(** The longest prefix of decimal digits, read as a number: the digit loop
    of [parseInt(s, 10)]. [None] when there is no digit at all. *)
Fixpoint digits_prefix (s : string) (acc : option Z) : option Z :=
  match s with
  | EmptyString => acc
  | String c s' =>
      if is_digit c
      then digits_prefix s' (Some (10 * default 0 acc + digit_value c))
      else acc
  end.

Definition is_js_space (c : ascii) : bool :=
  let n := nat_of_ascii c in
  ((9 <=? n)%nat && (n <=? 13)%nat) || (n =? 32)%nat.

Fixpoint trim_start (s : string) : string :=
  match s with
  | String c s' => if is_js_space c then trim_start s' else s
  | EmptyString => s
  end.

(** [parseInt(s, 10)]: leading white space is skipped, a sign is read, then
    the digits; [None] stands for [NaN]. *)
Definition parseInt (s : string) : option Z :=
  match trim_start s with
  | String "-" s' => Z.opp <$> digits_prefix s' None
  | String "+" s' => digits_prefix s' None
  | s' => digits_prefix s' None
  end.

(** [n.toString()] for an integer [n]. *)
Definition Number_toString (n : Z) : string :=
  NilZero.string_of_int (Z.to_int n).

(** [a >= b] and [a <= b] where [a] may be [NaN]: false on [NaN]. *)
Definition js_ge (a : option Z) (b : Z) : bool :=
  match a with Some x => b <=? x | None => false end.
Definition js_le (a : option Z) (b : Z) : bool :=
  match a with Some x => x <=? b | None => false end.

(** ** Sheet routing: [extractMonthFromFileName]

    A file name is kept as a string of bytes.  The two regular expressions
    only look at ASCII characters, at the head and at the tail of the name,
    so they read a name with other characters in it the same way. *)

(** [fileName.replace(/\.csv$/i, '')] *)
Definition strip_csv (fileName : string) : string :=
  let n := String.length fileName in
  if (4 <=? n)%nat && string_eqb_nocase (String.substring (n - 4) 4 fileName) ".csv"
  then String.substring 0 (n - 4) fileName
  else fileName.

Fixpoint starts_with (p s : string) : bool :=
  match p, s with
  | EmptyString, _ => true
  | String a p', String b s' => Ascii.eqb a b && starts_with p' s'
  | String _ _, EmptyString => false
  end.

(** [s.match(/^enavi(\d{6})\(/)], giving the captured group [match[1]]. *)
Definition match_enavi (s : string) : option string :=
  if starts_with "enavi" s then
    let digits := String.substring 5 6 s in
    if (String.length digits =? 6)%nat
       && forallb is_digit (list_ascii_of_string digits)
       && (match String.get 11 s with Some c => Ascii.eqb c "(" | None => false end)
    then Some digits
    else None
  else None.

Definition extractMonthFromFileName (fileName : string) : option string :=
  let nameWithoutExt := strip_csv fileName in
  match match_enavi nameWithoutExt with
  | None => None
  | Some digits =>
      let first4Digits := parseInt (js_substring 0 4 digits) in
      if js_ge first4Digits 2000 then
        let month := js_substring_from 4 digits in
        let monthNum := parseInt month in
        if js_ge monthNum 1 && js_le monthNum 12
        then Number_toString <$> monthNum
        else None
      else
        let month := js_substring 2 4 digits in
        let monthNum := parseInt month in
        if js_ge monthNum 1 && js_le monthNum 12
        then Number_toString <$> monthNum
        else None
  end.


(** ** The platform's UTF-8 decoder ([TextDecoder])

    [TextDecoder] belongs to the host platform, not to the repository; it is
    written out here after the UTF-8 decoder of the Encoding Standard, so
    that the importer can be run on concrete bytes.  In fatal mode an
    invalid sequence throws a [TypeError] ([None] below); otherwise it is
    replaced by U+FFFD. *)

Record Utf8State : Type := {
  code_point : Z;
  bytes_seen : Z;
  bytes_needed : Z;
  lower_boundary : Z;
  upper_boundary : Z;
}.

Definition utf8_init : Utf8State :=
  {| code_point := 0; bytes_seen := 0; bytes_needed := 0;
     lower_boundary := 0x80; upper_boundary := 0xBF |}.

Inductive Utf8Out : Type :=
| Continue
| Emit (cp : Z)
| Invalid.

Definition in_range (lo hi b : Z) : bool := (lo <=? b) && (b <=? hi).

(** A byte read when no sequence is open. *)
Definition utf8_lead (b : Z) : Utf8State * Utf8Out :=
  if in_range 0x00 0x7F b then (utf8_init, Emit b)
  else if in_range 0xC2 0xDF b then
    ({| code_point := Z.land b 0x1F; bytes_seen := 0; bytes_needed := 1;
        lower_boundary := 0x80; upper_boundary := 0xBF |}, Continue)
  else if in_range 0xE0 0xEF b then
    ({| code_point := Z.land b 0xF; bytes_seen := 0; bytes_needed := 2;
        lower_boundary := if b =? 0xE0 then 0xA0 else 0x80;
        upper_boundary := if b =? 0xED then 0x9F else 0xBF |}, Continue)
  else if in_range 0xF0 0xF4 b then
    ({| code_point := Z.land b 0x7; bytes_seen := 0; bytes_needed := 3;
        lower_boundary := if b =? 0xF0 then 0x90 else 0x80;
        upper_boundary := if b =? 0xF4 then 0x8F else 0xBF |}, Continue)
  else (utf8_init, Invalid).

Definition REPLACEMENT : Z := 0xFFFD.

Fixpoint utf8_run (fatal : bool) (st : Utf8State) (input : Bytes) : option Text :=
  match input with
  | [] =>
      if bytes_needed st =? 0 then Some []
      else if fatal then None else Some [REPLACEMENT]
  | b :: rest =>
      let lead (prefix : Text) :=
        let '(st', out) := utf8_lead b in
        match out with
        | Continue => (prefix ++.) <$> utf8_run fatal st' rest
        | Emit cp => (fun t => prefix ++ cp :: t) <$> utf8_run fatal st' rest
        | Invalid =>
            if fatal then None
            else (fun t => prefix ++ REPLACEMENT :: t) <$> utf8_run fatal st' rest
        end in
      if bytes_needed st =? 0 then lead []
      else if negb (in_range (lower_boundary st) (upper_boundary st) b) then
        (* the open sequence is invalid; the byte is read again as a lead *)
        if fatal then None else lead [REPLACEMENT]
      else
        let cp := Z.lor (Z.shiftl (code_point st) 6) (Z.land b 0x3F) in
        let seen := bytes_seen st + 1 in
        if seen =? bytes_needed st
        then (cp ::.) <$> utf8_run fatal utf8_init rest
        else utf8_run fatal
               {| code_point := cp; bytes_seen := seen;
                  bytes_needed := bytes_needed st;
                  lower_boundary := 0x80; upper_boundary := 0xBF |} rest
  end.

........

- _ASSIGNED TASK_
Search the records for the string "REPLACEMENT" and report each line that has it.

- _OUTPUT OF THE EXERCISE_
Definition REPLACEMENT : Z := 0xFFFD.
      else if fatal then None else Some [REPLACEMENT]
            else (fun t => prefix ++ REPLACEMENT :: t) <$> utf8_run fatal st' rest
        if fatal then None else lead [REPLACEMENT]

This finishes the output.